Balena incident

Elevated API Errors

Notice Resolved View vendor source →

Balena experienced a notice incident on September 10, 2025 affecting API and BalenaOS Download and 1 more component, lasting 8h 20m. The incident has been resolved; the full update timeline is below.

Started
Sep 10, 2025, 01:47 PM UTC
Resolved
Sep 10, 2025, 10:08 PM UTC
Duration
8h 20m
Detected by Pingoru
Sep 10, 2025, 01:47 PM UTC

Affected components

APIBalenaOS DownloadDashboardDevice URLsCloudlink (VPN)balenahub

Update timeline

  1. investigating Sep 10, 2025, 01:47 PM UTC

    We're experiencing an elevated level of API errors and are currently looking into the issue.

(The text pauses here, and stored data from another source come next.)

(** C10.  The reports add up the journal entries of the period whatever
    their status.  [d'] is any database that differs from [d] at most in the
    status of its entries (all Approved, all Pending, Denied, Rejected, ...):
    the trial balance of [d'], per account and in total, the income
    statement, the balance sheet and the retained earnings are the sums of
    the debits and credits of every entry of [d] dated in the period. *)
Theorem reports_add_up_every_status (to_python : string -> option Date)
    (start_date end_date : option string) (d d' : db) :
  Period.usable to_python start_date ->
  Period.usable to_python end_date ->
  Period.accounts_exist d ->
  Period.same_but_status d d' ->
  let period := Period.dated to_python start_date end_date d in
  exists tb inc bs re,
    Reports.trial_balance to_python start_date end_date d' = ok tb
    /\ Reports.income_statement to_python start_date end_date d' = ok inc
    /\ Reports.balance_sheet to_python start_date end_date d' = ok bs
    /\ Reports.retained_earnings to_python start_date end_date d' = ok re
    /\ (Reports.tb_total_debit tb = Period.debits period
        /\ Reports.tb_total_credit tb = Period.credits period
        /\ forall row, row ∈ Reports.tb_accounts tb ->
             let own := Period.named d [Reports.account__account_name row] period in
             Reports.total_debit row = Period.debits own
             /\ Reports.total_credit row = Period.credits own)
    /\ (let revenue := Period.named d ["Unearned Revenue"] period in
        let expense := Period.named d ["Accrued Expense"; "Prepaid Expenses"] period in
        Reports.is_total_revenue inc = Period.credits revenue - Period.debits revenue
        /\ Reports.is_total_expenses inc = Period.debits expense - Period.credits expense
        /\ Reports.is_net_income inc
           = Reports.is_total_revenue inc - Reports.is_total_expenses inc)
    /\ (let assets := Period.categorised d ["Assets"] period in
        let liabilities := Period.categorised d ["Liabilities"] period in
        let equity := Period.categorised d ["Equity"] period in
        Reports.bs_total_assets bs = Period.debits assets - Period.credits assets
        /\ Reports.bs_total_liabilities bs
           = Period.credits liabilities - Period.debits liabilities
        /\ Reports.bs_total_equity bs = Period.credits equity - Period.debits equity
        /\ Reports.bs_total_liabilities_and_equity bs
           = Reports.bs_total_liabilities bs + Reports.bs_total_equity bs)
    /\ (let revenue :=
          Period.named d ["Interest Revenue"; "Service Revenue"] period in
        let expense :=
          Period.named d
            ["Supplies Expense"; "Salaries Expense"; "Utilities Expense"] period in
        let dividends := Period.named d ["Dividends"] period in
        Reports.re_net_income re = Period.credits revenue - Period.debits expense
        /\ Reports.re_total_dividends re = Period.debits dividends
        /\ Reports.re_retained_earnings re
           = Reports.re_net_income re - Reports.re_total_dividends re).
Proof.
  intros Hs He Hfk Hsame period.
  destruct (reports_add_up to_python start_date end_date d' Hs He
              (accounts_exist_same d d' Hsame Hfk))
    as (tb & inc & bs & re & Htb & Hinc & Hbs & Hre & H).
  exists tb, inc, bs, re. do 4 (split; [assumption|]).
  pose proof (erased_dated to_python start_date end_date d d' Hsame) as Hd.
  pose proof (erased_named to_python start_date end_date d d' Hsame) as Hn.
  pose proof (erased_categorised to_python start_date end_date d d' Hsame) as Hc.
  cbv zeta in H. destruct H as ((H1 & H2 & H3) & H4 & H5 & H6).
  rewrite (erased_debits _ _ Hd) in H1. rewrite (erased_credits _ _ Hd) in H2.
  repeat match goal with
  | H : context [Period.debits (Period.named d' ?ns _)] |- _ =>
      rewrite (erased_debits _ _ (Hn ns)) in H
  | H : context [Period.credits (Period.named d' ?ns _)] |- _ =>
      rewrite (erased_credits _ _ (Hn ns)) in H
  | H : context [Period.debits (Period.categorised d' ?cs _)] |- _ =>
      rewrite (erased_debits _ _ (Hc cs)) in H
  | H : context [Period.credits (Period.categorised d' ?cs _)] |- _ =>
      rewrite (erased_credits _ _ (Hc cs)) in H
  end.
  subst period. cbv zeta.
  split; [|tauto]. split; [exact H1|]. split; [exact H2|].
  intros row Hrow. specialize (H3 row Hrow). cbv zeta in H3 |- *.
  rewrite <- (erased_debits _ _ (Hn _)), <- (erased_credits _ _ (Hn _)).
  exact H3.
Qed.
(** One card per device: the children of [resultsDiv] are the cards in the
    reverse order of their creation, there are as many cards as records, and
    the record of a device refers to the card made for that device, whose
    content has the record's type. *)
Definition one_card_per_device (pg : Page) : Prop :=
  resultsDiv pg = rev (seq 0 (List.length (elements pg)))
  /\ size (discoveredDevices pg) = List.length (elements pg)
  /\ forall deviceId entry,
       discoveredDevices pg !! deviceId = Some entry ->
       dev_id (entry_device entry) = deviceId
       /\ exists card,
            elements pg !! cardElement entry = Some card
            /\ data_device_id card = deviceId
            /\ entry_type entry = type (card_beacon card).

(** The classified advertisements of one device, in the order of arrival. *)
Definition sightings (classify : AdvertisementEvent -> Logged (option Beacon))
    (deviceId : string) (events : list AdvertisementEvent)
    : list AdvertisementEvent :=
  List.filter
    (fun event =>
       classified classify event && bool_decide (dev_id (device event) = deviceId))
    events.

(** What the page [pg] shows of the device [deviceId] after the
    advertisements [events]: the beacon of the first classified
    advertisement of the device and the RSSI of the last one; no record for
    a device without classified advertisement. *)
Definition shown (classify : AdvertisementEvent -> Logged (option Beacon))
    (deviceId : string) (events : list AdvertisementEvent) (pg : Page) : Prop :=
  match sightings classify deviceId events with
  | [] => discoveredDevices pg !! deviceId = None
  | first :: later =>
      exists entry card msgs,
        discoveredDevices pg !! deviceId = Some entry
        /\ elements pg !! cardElement entry = Some card
        /\ classify first = (msgs, Returns (Some (card_beacon card)))
        /\ entry_type entry = type (card_beacon card)
        /\ rssi_value card = rssi (List.last later first)
  end.

(** The advertisements that reach the handler in the course of [actions],
    in the order of their arrival: those that arrive while the listener is
    registered, from the load of the page on. *)
Fixpoint delivered (bluetooth : bool) (filters : string)
    (handle : AdvertisementEvent -> Page -> Outcome unit * Page)
    (actions : list Action) (w : Window) : list AdvertisementEvent :=
  match actions with
  | [] => []
  | a :: actions' =>
      match a with
      | Advertisement event => if listening w then [event] else []
      | _ => []
      end
      ++ delivered bluetooth filters handle actions'
           (act bluetooth filters handle w a)
  end.

(** Those of the scanning session under way, after the advertisements
    [session] that it has had so far: a session begins when a request is
    granted, and its advertisements are counted from there. *)
Fixpoint delivered_in_session (bluetooth : bool) (filters : string)
    (handle : AdvertisementEvent -> Page -> Outcome unit * Page)
    (actions : list Action) (w : Window) (session : list AdvertisementEvent)
    : list AdvertisementEvent :=
  match actions with
  | [] => session
  | a :: actions' =>
      delivered_in_session bluetooth filters handle actions'
        (act bluetooth filters handle w a)
        match a, requested w with
        | Settle (Granted _), S _ => []
        | Advertisement event, _ =>
            if listening w then session ++ [event] else session
        | _, _ => session
        end
  end.

(** What the size counts: from a page with the records of some devices, the
    distinct devices among those and the ones classified since. *)
Definition counts_from_the_start
    (classify : AdvertisementEvent -> Logged (option Beacon))
    (handle : AdvertisementEvent -> Page -> Outcome unit * Page) : Prop :=
  forall events pg,
    size (discoveredDevices (run handle events pg))
    = size (classified_ids classify events ∪ dom (discoveredDevices pg)).

(** From a page without record, whatever happens on the page: the distinct
    devices classified since, in all the scanning sessions together. *)
Definition counts_all_sessions
    (classify : AdvertisementEvent -> Logged (option Beacon))
    (handle : AdvertisementEvent -> Page -> Outcome unit * Page) : Prop :=
  forall bluetooth filters actions w,
    discoveredDevices (page w) = ∅ ->
    size (discoveredDevices
            (page (acts bluetooth filters handle actions w)))
    = size (classified_ids classify
              (delivered bluetooth filters handle actions w)).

  2. monitoring Sep 10, 2025, 02:25 PM UTC

    A fix has been implemented and we are monitoring the results.

  3. monitoring Sep 10, 2025, 02:34 PM UTC

    We are continuing to monitor for any further issues.

  4. monitoring Sep 10, 2025, 03:37 PM UTC

    During the incident a lot of devices disconnected from cloudlink. They're slowly but steadily reconnecting. We are monitoring the recovery.

  5. monitoring Sep 10, 2025, 03:46 PM UTC

    It appears that the cloudlink status of many devices didn't update when disconnecting. If your device appear connected to cloudlink for more than 1h, its status is wrong and it has not yet reconnected (it will happen soon) We're still monitoring the recovery.

  6. monitoring Sep 10, 2025, 06:55 PM UTC

    Most devices have reconnected, but we're still experiencing an elevated level of device SSH errors and are currently looking into the issue. Connection that goes through are slow. This is also affecting the public URL feature.

  7. identified Sep 10, 2025, 07:29 PM UTC

    Most devices have reconnected, but we're still experiencing an elevated level of device SSH errors and are currently looking into the issue. Connection that goes through are slow. This is also affecting the public URL feature.

  8. monitoring Sep 10, 2025, 09:19 PM UTC

    A fix has been implemented and we are monitoring the results.

  9. monitoring Sep 10, 2025, 09:25 PM UTC

    We are continuing to monitor for any further issues.

  10. monitoring Sep 10, 2025, 09:26 PM UTC

    All tests are passing and devices are stable. We'll keep monitoring.

  11. resolved Sep 10, 2025, 10:08 PM UTC

    This incident has been resolved.

  12. postmortem Sep 19, 2025, 09:37 AM UTC

    On Sept. 10th, around 13:30pm UTC, our alerting system reported intermittent elevated API errors. We quickly determined the cause of the incident to be an overly aggressive liveness probe rotating our API pods. A fix was deployed immediately. While the API was recovering, an automatic update of the Cloudlink pods occurred. As the API was slower to respond, device reconnections and SSH authentication were slower than usual, but steadily improving. This apparent recovery was masking a different issue in the Cloudlink update itself—an issue that was severely impacting container performance under high concurrency. This problem was only apparent at the scale of the production environment and was completely invisible at the lower scale of our development and testing environments. Once the concurrency issue had been properly identified, we quickly reverted the update and Cloudlink returned to its expected performance level. In the aftermath of this incident, we're making a few important changes in our Cloudlink testing, validation, and deployment protocols to better detect and automatically revert issues that would only happen in production.